• [WORK ORDER]: Copy, exactly and without additions, every line in the records below from the one holding "(** Whatever the listener's mode. *)" through the one holding "exists Http1, undecided.", both ends included.

──────── DATA SECTION ────────

Definition tls_step (parser : TlsParser) (chunk : bytes)
    : result HeadError (option (option str) * TlsParser) :=
  let (msgs, parser) := feed_initiator parser chunk in
  match first_hello msgs with
  | Some ch =>
      match sni ch with
      | Some name => key ← map_err Unroutable (routing_key name); Ok (Some (Some key), parser)
      | None => Ok (Some None, parser)
      end
  | None => Ok (None, parser)
  end.

Definition read_tls_sni (reads : list ReadOutcome) : option (result HeadError (option str * bytes)) :=
  outcome ← read_until tls_step max_header tls_default [] reads;
  Some match outcome with
       | Ok (Parsed dns buffer) => Ok (dns, buffer)
       | Ok (Timeout partial) => Err (HeadTimeout (length partial))
       | Err e => Err e
       end.

(** ** gRPC completion statuses, off the response stream *)

Record GrpcStatusScanner : Type := { scan_parser : Http2Parser; seen : gset N }.

Definition GrpcStatusScanner_new : GrpcStatusScanner :=
  {| scan_parser := h2_with_config false; seen := ∅ |}.

Definition found_status (ev : Http2Event) : option (N * GrpcStatus) :=
  match trailers_status ev with
  | Some (stream_id, status) => pair stream_id <$> status
  | None =>
      head ← stream_head ev;
      if end_stream head then pair (head_stream_id head) <$> grpc_status_of head else None
  end.

(** The calls of [on_status], in order. *)
Fixpoint scan_statuses (fuel : nat) (sc : GrpcStatusScanner) : list (N * GrpcStatus) * GrpcStatusScanner :=
  match fuel with
  | 0 => ([], sc)
  | S fuel' =>
      match next_event (scan_parser sc) with
      | None => ([], sc)
      | Some (ev, parser) =>
          match found_status ev with
          | Some (stream_id, status) =>
              if decide (stream_id ∈ seen sc) then
                scan_statuses fuel' {| scan_parser := parser; seen := seen sc |}
              else
                let (l, sc) := scan_statuses fuel' {| scan_parser := parser; seen := {[stream_id]} ∪ seen sc |} in
                ((stream_id, status) :: l, sc)
          | None => scan_statuses fuel' {| scan_parser := parser; seen := seen sc |}
          end
      end
  end.

Definition grpc_feed (sc : GrpcStatusScanner) (chunk : bytes) : list (N * GrpcStatus) * GrpcStatusScanner :=
  let (parser, _) := feed_all Responder (scan_parser sc) chunk in
  scan_statuses (S (events parser)) {| scan_parser := parser; seen := seen sc |}.
(** The event pass, from one turn to the next. *)
Lemma between_process x seen more x' st :
  Between x seen more -> process [] (queue (door x)) x = (x', st) -> exchange_inv (x', st).
Proof using Type.
  intros [[new [Hf Hn]]] Hp. rewrite bt_queue0, process_deferred in Hp
    by (rewrite bt_done0; apply deferred_defers).
  pose proof (process_spec more ([] ++ deferred false seen) x) as (sn & sk & rs & tl & HP).
  rewrite Hp in HP. simpl in HP. destruct HP.
  assert (published x' = head_raw head :: request_chunks false (seen ++ sn)) as Hup.
  { by rewrite pass_up0, bt_up0, bt_done0, request_chunks_app. }
  assert (to_client (door x') = to_client d0 ++ response_chunks (seen ++ sn) ++ tl) as Hdn.
  { rewrite pass_down0, bt_down0, <- !app_assoc. unfold response_chunks. by rewrite omap_app, <- app_assoc. }
  assert (exists new, framed (door x') = framed d0 ++ new /\ queue d0 ++ new = (seen ++ sn) ++ sk ++ rs) as Hfr.
  { exists new. rewrite pass_framed0, Hf. split; [done|]. by rewrite Hn, pass_split0, <- !app_assoc. }
  assert (st <> Failed -> queue (door x') = deferred false (seen ++ sn) ++ rs) as Hq.
  { intros Hst. by rewrite (pass_queue0 Hst), deferred_app, bt_done0, <- app_assoc. }
  destruct (pass_cap0 (size (omap body_chunk seen))) as [Hc1 Hc2]; [done|done|].
  rewrite <- size_app, <- omap_app in Hc1, Hc2.
  assert (st <> Waiting -> exists seen skipped rest page, Ended x' st seen skipped rest page) as Hend.
  { intros _. exists (seen ++ sn), sk, rs, tl. constructor; try done; [by left| |by apply pass_end0].
    destruct pass_tail0; auto. }
  destruct st; simpl; [|by apply Hend..]. destruct (pass_waiting0 eq_refl) as [-> ->].
  assert (tl = []) as -> by (by destruct pass_tail0 as [|[? _]]). rewrite app_nil_r in Hdn.
  exists (seen ++ sn). constructor; try done; [| | |by apply pass_end0].
  - by rewrite pass_done0, bt_done0, done_after_app.
  - rewrite pass_count0, bt_count0. unfold response_chunks. by rewrite omap_app, size_app.
  - by rewrite Hq.
Qed.

(** Leaving from the [select!] or on a framing violation. *)
Lemma between_exit x seen e page :
  Between x seen [] -> page = None \/ (exists p, page = Some p) ->
  exchange_inv (end_with e (match page with Some p => error_page p x | None => x end), Finished).
Proof using Type.
  intros [[new [Hf Hn]]] _. assert (forall x1, door x1 = door x -> published x1 = published x ->
    Ended (end_with e x1) Finished seen [] [] []) as Hno.
  { intros x1 Hd Hu. constructor; unfold request_sent; simpl; rewrite ?Hd, ?Hu; try done; [by exists new|by left|by rewrite app_nil_r|by left|by right]. }
  destruct page as [p|]; [|by exists seen, [], [], []; apply Hno].
  unfold error_page. case_decide as Hz; [|by exists seen, [], [], []; apply Hno].
  exists seen, [], [], [written (next_cut (door x)) p]. constructor; simpl; try done.
  - by exists new.
  - by left.
  - by rewrite bt_down0, <- app_assoc.
  - right; left. rewrite bt_count0 in Hz. unfold size in Hz. split_and!; [done| |done].
    by destruct (concat (response_chunks seen)).
  - by right.
Qed.

Lemma between_turn host x seen more : Between x seen more -> exchange_inv (turn host x).
Proof using Type.
  intros Hb. unfold turn.
  assert (exists more, Between (if bool_decide (leftover (door x) = []) then x
            else set_door (offer_client (leftover (door x)) (door x)) x) seen more) as [m1 H1].
  { case_bool_decide; [eauto|]. eapply between_offer_client; eauto. }
  revert H1. generalize (if bool_decide (leftover (door x) = []) then x
            else set_door (offer_client (leftover (door x)) (door x)) x). intros y Hy.
  assert (exists more, Between (if bool_decide (resp_pending y = []) then y else offer_response (resp_pending y) y) seen more)
    as [m2 H2].
  { case_bool_decide; [eauto|]. eapply between_offer_response; eauto. }
  revert H2. generalize (if bool_decide (resp_pending y = []) then y else offer_response (resp_pending y) y). intros z Hz.
  destruct (process [] (queue (door z)) z) as [x' st] eqn:Ep. apply (between_process z seen m2) in Ep; [|done].
  destruct st; [|done..]. destruct (poison _) as [why|]; [|done]. destruct Ep as [sn Hsn].
  eapply (between_exit x' sn Poisoned (Some _)); [exact Hsn|]. right. by eexists.
Qed.
Lemma request_pipe_witness :
  exists q x, run_request all_three = Some (q, x) /\
    exists o y req, rq_phase (side q) = Over o y /\ o <> ExchangeFailed /\ closed_with y req /\
      wire (sink (b_relay (side x))) = concat req /\ half_closed (sink (b_relay (side x))) = true.
Proof.
  assert (summary <$> run_request all_three =
    Some (Some (ExchangeCompleted true EndOk, [lit "A"; lit "b"; []], [lit "R"; lit "1"; lit "2"]), false, false, BDone Eof))
    as Hs by (vm_compute; reflexivity).
  destruct (run_request all_three) as [[q x]|] eqn:E; [|discriminate Hs]. exists q, x. split; [done|].
  apply (f_equal (from_option id (None, true, true, BIdle))) in Hs. cbn in Hs.
  injection Hs as Hp Hc Hg Hb.
  apply (request_pipe (R := token_raw 8) (L := list_mpsc_laws bytes) (TL := tcp_writer_laws)) in E as (_ & _ & _ & Hm);
    [|by split; constructor].
  destruct (Hm eq_refl) as [Hu _]. by destruct (Hu (conj Hc Hg)) as [_ He]; apply He.
Defined.

(** A response sample that the bus loses is reported to nobody: the client gets [R2]
    for [R12], and the exchange ends well and keeps the connection. *)
Theorem lost_response_sample :
  option_map (fun s => match rq_phase (side (fst s)) with Over o y => Some (o, to_client (door y)) | _ => None end)
    (run_request (response_in_three (Lose false) [RqTake "R"; RqTake "2."])) =
  Some (Some (ExchangeCompleted true EndOk, [lit "R"; lit "2"])).
Proof. vm_compute. reflexivity. Qed.
End Examples.
(* ===== verification/Routed.v ===== *)
(** * Routed: an accepted connection, from its first byte to its backend

    The parts of the bridge on one connection together: the door that reads its head and
    picks a backend ([Doors], [Routing], [Heads]), the keys that decide which exporter
    hears of it ([KeySpace]), and the two relays with the bus between them ([EndToEnd]),
    started with what the door hands over. *)

From S2P Require Import Prelude Text Config Dns KeySpace Metrics Backpressure Transport Relay ImportBridge ExportBridge Bus EndToEnd.
From S2P Require Import Dial Heads Routing Doors.

Section Routed.
Context {F : Flowscope} {FL : FlowscopeLaws F} {U : UnicodeCase} (reason : HeadError -> str).
Context (config : BridgeConfig) (service : str) (runner : Runner) (handshake : Connect bool) (conn : Conn).

(** The bytes that the door read and replays, as the socket gave them. *)
Definition read_by_door (r : Route) (head : list bytes) : Prop :=
  head `prefix_of` chunks (Routing.reads conn) /\
  match initial_buffer r with Some b => b = concat head /\ b <> [] | None => head = [] end.

(** The head that each listener routes by, as far as it decides that itself. *)
Definition door_kinds (kind : HeadKind) : Prop :=
  match runner with
  | RunImport true => import_kinds conn kind
  | RunAuto => auto_kinds conn kind
  | RunHttpsTerminate => exists is_h2, fst (attempt (read_timeout config) handshake) = Ok is_h2 /\ terminated_kinds is_h2 kind
  | _ => False
  end.

(** A connection that its listener does not read: all those of a raw or WebSocket listener,
    and those that the auto listener does not recognise. *)
Definition unread : Prop :=
  match runner with
  | RunImport http_mode => http_mode = false
  | RunWs => True
  | RunAuto => exists p undecided, classify_loop (peek64 conn) = Some (Some (p, undecided)) /\
      p <> Tls /\ p <> Http1 /\ p <> Http2Preface
  | _ => False
  end.

(** Where the connection goes: to the backend its own head names if that is alive, to the
    live default one if it is not or the head names none; unread, to the default one. *)
Definition routed_by (r : Route) : Prop :=
  route_ok config service conn door_kinds r \/ unread /\ dns r = None /\ initial_buffer r = None.

Context (Hreads : socket_reads (Routing.reads conn)) (Hmax : 0 < max_header config).
Context (Hfirst : runner = RunAuto -> first_read_ready conn).

Lemma routed_read r : routed_by r -> exists head, read_by_door r head.
Proof using Type.
  unfold read_by_door. intros [[_ Hi]|(_ & _ & ->)]; [|exists []; split; [apply prefix_nil|done]].
  destruct (initial_buffer r) as [b|]; [|exists []; split; [apply prefix_nil|done]].
  destruct Hi as [(n & _ & -> & Hne & _) _]. exists (take (S n) (chunks (Routing.reads conn))). split; [apply prefix_take|done].
Qed.

Lemma routed_key r k : routed_by r -> dns r = Some k -> routable k.
Proof using Type.
  intros [[(kind & named & _ & _ & Hd) _]|(_ & -> & _)] Ek; [|done]. rewrite Ek in Hd. apply Hd.
Qed.

(** Whatever the listener's mode. *)
Lemma handled_route r :
  handle_connection reason config service runner handshake conn = ByVerdict (Some (Routing.Bridge r)) -> routed_by r.
Proof using FL Hreads Hmax Hfirst.
  unfold handle_connection, routed_by, unread, door_kinds. intros H. destruct runner as [[]| | | |].
  - left. injection H as H. by apply (import_connection_ok reason config service conn Hreads Hmax) in H.
  - right. by injection H as <-.
  - injection H as H. specialize (Hfirst eq_refl). unfold handle_auto_import_connection in H.
    apply bind_Some in H as ([[p undecided]|] & Hp & H); [|done]. destruct p.
    + left. apply (import_connection_ok reason config service conn Hreads Hmax) in H.
      eapply (verdict_ok_weaken _ _ _ _ _ (Routing.Bridge r)); [|exact H]. intros kind Hk. by exists Tls, undecided.
    + left. apply (auto_http_ok reason config service conn Hreads Hmax) in H.
      eapply (verdict_ok_weaken _ _ _ _ _ (Routing.Bridge r)); [|exact H]. intros kind Hk. by exists Http1, undecided.
    + left. apply (h2c_ok config service conn Hreads Hmax) in H; [|done].
      eapply (verdict_ok_weaken _ _ _ _ _ (Routing.Bridge r)); [|exact H]. intros kind <-. by exists Http2Preface, undecided.
    + right. injection H as <-. split; [by exists Raw, undecided|done].
    + right. injection H as <-. split; [by exists OtherProtocol, undecided|done].
  - left. injection H as H. unfold tls_door in H. destruct (fst (attempt _ handshake)) as [is_h2|]; [|done].
    apply (tls_terminated_ok reason config service conn Hreads Hmax) in H.
    eapply (verdict_ok_weaken _ _ _ _ _ (Routing.Bridge r)); [|exact H]. intros kind Hk. by exists is_h2.
  - right. injection H as H. unfold handle_ws_import_connection in H. destruct (accept_ws conn); by simplify_eq.
  - done.
Qed.
End Routed.

(** The observer of the backend's bytes that the door asks for. *)
Definition tap_of {F : Flowscope} (service : str) (r : Route) : option (bytes -> GrpcStatusScanner * Metrics -> GrpcStatusScanner * Metrics) :=
  if response_tap r then Some (h2_response_tap service) else None.

(** Which exporter the connection's token reaches, and the keys they share. *)
Lemma meets_exporter {K : KeyExprs} {KL : KeyExprLaws K} s d c s' d' :
  scope_ok s d -> segment c -> c <> [] -> scope_ok s' d' ->
  (key_matches (liveliness_key s' d') (import_token_key s d c) = true <-> s' = s /\ d' = d) /\
  client_of_key (import_token_key s d c) = Some c /\
  import_tx_key s d c = export_sub_key s d c /\ import_rx_key s d c = export_pub_key s d c.
Proof.
  intros Hs Hc Hne Hs'. split; [by apply liveliness_sees|]. split; [by apply client_of_token|].
  by destruct (keys_agree s d c) as (-> & -> & _).
Qed.

(** ** Properties *)
Section Properties.
Context {F : Flowscope} {FL : FlowscopeLaws F} {U : UnicodeCase} (reason : HeadError -> str).
Context {K : KeyExprs} {KL : KeyExprLaws K}.
Context {M : Mpsc bytes} {L : MpscLaws M} {W1 W2 : Type}.
Context {TW1 : TransportWriter W1} {TL1 : TransportWriterLaws TW1}.
Context {TW2 : TransportWriter W2} {TL2 : TransportWriterLaws TW2}.

Lemma concat_eof (a b : list bytes) : concat (a ++ b ++ [[]]) = concat (a ++ b).
Proof using Type. by rewrite app_assoc, concat_snoc, app_nil_r. Qed.

(** C3: a connection is a byte pipe to the backend that its own head names, from its very
    first byte.  Whatever the listener's mode, when its handler bridges a connection: it
    routes it by the key of the first head in its own bytes (the authority of its first
    request, the server name of its ClientHello, or the peeked WebSocket request, as the
    listener's door reads it), to that backend, whose token was there when the
    handler asked, or to the live default one when it was not or the head names none; only a
    connection that its listener does not read goes to the default one unasked.  Of all
    exporters, those of exactly that service and host, and no others, hear of the client,
    under the identifier its listener gave it, and write to and read from the keys the
    import uses.  And in byte-exact mode, under every interleaving of the two sides and the
    bus, while the exporter is not reset and no loss went unreported, the backend has been
    written a prefix of the client's bytes, those that the handler read to decide first,
    and when the upload has closed, all of them; and likewise back to the client, with the
    observer of gRPC statuses looking on or not. *)
Theorem routed_connection_is_a_pipe config service runner handshake conn r uuid w1 w2 t0 es s :
  let c := client_id (accept_cfg runner) uuid in
  let tap := tap_of service r in
  name_ok service -> segment uuid ->
  socket_reads (Routing.reads conn) -> 0 < max_header config -> (runner = RunAuto -> first_read_ready conn) ->
  handle_connection reason config service runner handshake conn = ByVerdict (Some (Routing.Bridge r)) ->
  run (system_step (TW1 := TW1) (TW2 := TW2) config tap service (dns r) c (initial_buffer r))
    (system_init (M := M) config w1 w2 t0) es = Some s ->
  routed_by config service runner handshake conn r /\
  (forall s' d', scope_ok s' d' ->
     (key_matches (liveliness_key s' d') (import_token_key service (dns r) c) = true <-> s' = service /\ d' = dns r) /\
     client_of_key (import_token_key service (dns r) c) = Some c /\
     import_tx_key service (dns r) c = export_sub_key service (dns r) c /\
     import_rx_key service (dns r) c = export_pub_key service (dns r) c) /\
  (reliability config = Stream -> exists head, read_by_door conn r head /\
    let upload := concat (head ++ Relay.reads (relay_events (trace (fst s)))) in
    let download := concat (backend_sent s) in
    (export_unharmed config s ->
     wire (sink (export_relay s)) `prefix_of` wire w2 ++ upload /\
     (bus_task (export_relay s) = BDone Eof ->
      wire (sink (export_relay s)) = wire w2 ++ upload /\ half_closed (sink (export_relay s)) = true)) /\
    (import_unharmed config tap service (dns r) c (initial_buffer r) s ->
     wire (sink (import_relay s)) `prefix_of` wire w1 ++ download /\
     (bus_task (import_relay s) = BDone Eof ->
      wire (sink (import_relay s)) = wire w1 ++ download /\ half_closed (sink (import_relay s)) = true))).
Proof using FL KL L TL1 TL2.
  intros c tap Hn Hu Hr Hx Hf Hh Hrun.
  pose proof (handled_route reason config service runner handshake conn Hr Hx Hf r Hh) as Hroute.
  split; [done|]. split.
  { destruct (client_id_segment runner uuid Hu) as [Hc Hne]. intros s' d'. apply meets_exporter; [|done..].
    split; [done|]. intros h. by apply (routed_key config service runner handshake conn). }
  intros Hm. destruct (routed_read _ _ _ _ _ _ Hroute) as [head [Hp Hb]].
  exists head. split; [done|]. intros upload download.
  assert (initial_buffer r <> Some [] /\ concat (client_sent (initial_buffer r) s) = upload) as [Hini Eup].
  { unfold upload, client_sent. destruct (initial_buffer r) as [b|]; [destruct Hb as [-> Hb]|by subst head].
    split; [by intros [=]|]. simpl. by rewrite concat_app. }
  split; intros Hok; (split; [|intros Hend]).
  - rewrite <- Eup. by eapply upload_prefix.
  - destruct (upload_exact _ _ _ _ _ _ _ _ _ _ _ Hrun Hm Hini Hok Hend) as (chunks & Es & _ & -> & Hhc).
    rewrite <- Eup, Es, concat_eof. done.
  - by eapply download_prefix.
  - destruct (download_exact _ _ _ _ _ _ _ _ _ _ _ Hrun Hm Hok Hend) as (chunks & Es & _ & -> & Hhc).
    unfold download. rewrite Es, concat_snoc, app_nil_r. done.
Qed.
End Properties.

(** ** Example *)
Module Examples.
#[local] Existing Instances LineProtocol.line_flowscope LineProtocol.line_flowscope_laws ascii_case.
Import Routing.Examples.

(** The connection of [Routing.Examples], from its head to the backend's answer. *)
#[local] Notation web_run :=
  (run (system_step (M := list_mpsc bytes) (TW1 := tcp_writer) (TW2 := tcp_writer) BridgeConfig_default (tap_of "web" web_route) "web"
      (dns web_route) (client_id (accept_cfg (RunImport true)) "u1") (initial_buffer web_route))
    (system_init BridgeConfig_default fresh_tcp fresh_backend (GrpcStatusScanner_new, Metrics_new)) request_reply) (only parsing).

Definition web_bytes : str := "GET.api.local:80" ++ newline ++ "body/".

Lemma web_system_runs :
  match web_run with
  | Some s => wire (sink (export_relay s)) = web_bytes /\ bus_task (export_relay s) = BDone Eof /\
      was_reset (BusSide := export_side BridgeConfig_default) (side (snd s)) = false /\ gap (snd s) = false
  | None => False
  end.
Proof. vm_compute. repeat split. Qed.

Lemma routed_connection_is_a_pipe_witness :
  exists s head, web_run = Some s /\ route_ok BridgeConfig_default "web" web_conn (import_kinds web_conn) web_route /\
    read_by_door web_conn web_route head /\
    web_bytes = concat (head ++ Relay.reads (relay_events (trace (fst s)))).
Proof.
  pose proof web_system_runs as H. destruct (web_run) as [s|] eqn:E; [|destruct H].
  destruct H as (Hw & Hb & Hreset & Hgap).
  destruct (routed_connection_is_a_pipe (KL := star_exprs_laws) (L := list_mpsc_laws bytes) (TL1 := tcp_writer_laws)
    (TL2 := tcp_writer_laws) some_reason BridgeConfig_default "web" (RunImport true) Hangs web_conn web_route "u1"
    fresh_tcp fresh_backend (GrpcStatusScanner_new, Metrics_new) request_reply s) as (Ha & _ & Hpipe).
  - split; [discriminate|repeat constructor].
  - apply contains_char_not_elem. reflexivity.
  - exact web_reads.
  - exact default_max.
  - discriminate.
  - vm_compute. reflexivity.
  - exact E.
  - destruct (Hpipe eq_refl) as (head & Hd & Hup & _).
    exists s, head. split; [reflexivity|]. split; [destruct Ha as [Ha|[Hu _]]; [exact Ha|discriminate Hu]|]. split; [exact Hd|].
    destruct (Hup (conj Hreset Hgap)) as [_ Hall]. destruct (Hall Hb) as [Hall' _]. rewrite <- Hw. exact Hall'.
Defined.
End Examples.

────────

• [RESULT OF THE TASK]:
(** Whatever the listener's mode. *)
Lemma handled_route r :
  handle_connection reason config service runner handshake conn = ByVerdict (Some (Routing.Bridge r)) -> routed_by r.
Proof using FL Hreads Hmax Hfirst.
  unfold handle_connection, routed_by, unread, door_kinds. intros H. destruct runner as [[]| | | |].
  - left. injection H as H. by apply (import_connection_ok reason config service conn Hreads Hmax) in H.
  - right. by injection H as <-.
  - injection H as H. specialize (Hfirst eq_refl). unfold handle_auto_import_connection in H.
    apply bind_Some in H as ([[p undecided]|] & Hp & H); [|done]. destruct p.
    + left. apply (import_connection_ok reason config service conn Hreads Hmax) in H.
      eapply (verdict_ok_weaken _ _ _ _ _ (Routing.Bridge r)); [|exact H]. intros kind Hk. by exists Tls, undecided.
    + left. apply (auto_http_ok reason config service conn Hreads Hmax) in H.
      eapply (verdict_ok_weaken _ _ _ _ _ (Routing.Bridge r)); [|exact H]. intros kind Hk. by exists Http1, undecided.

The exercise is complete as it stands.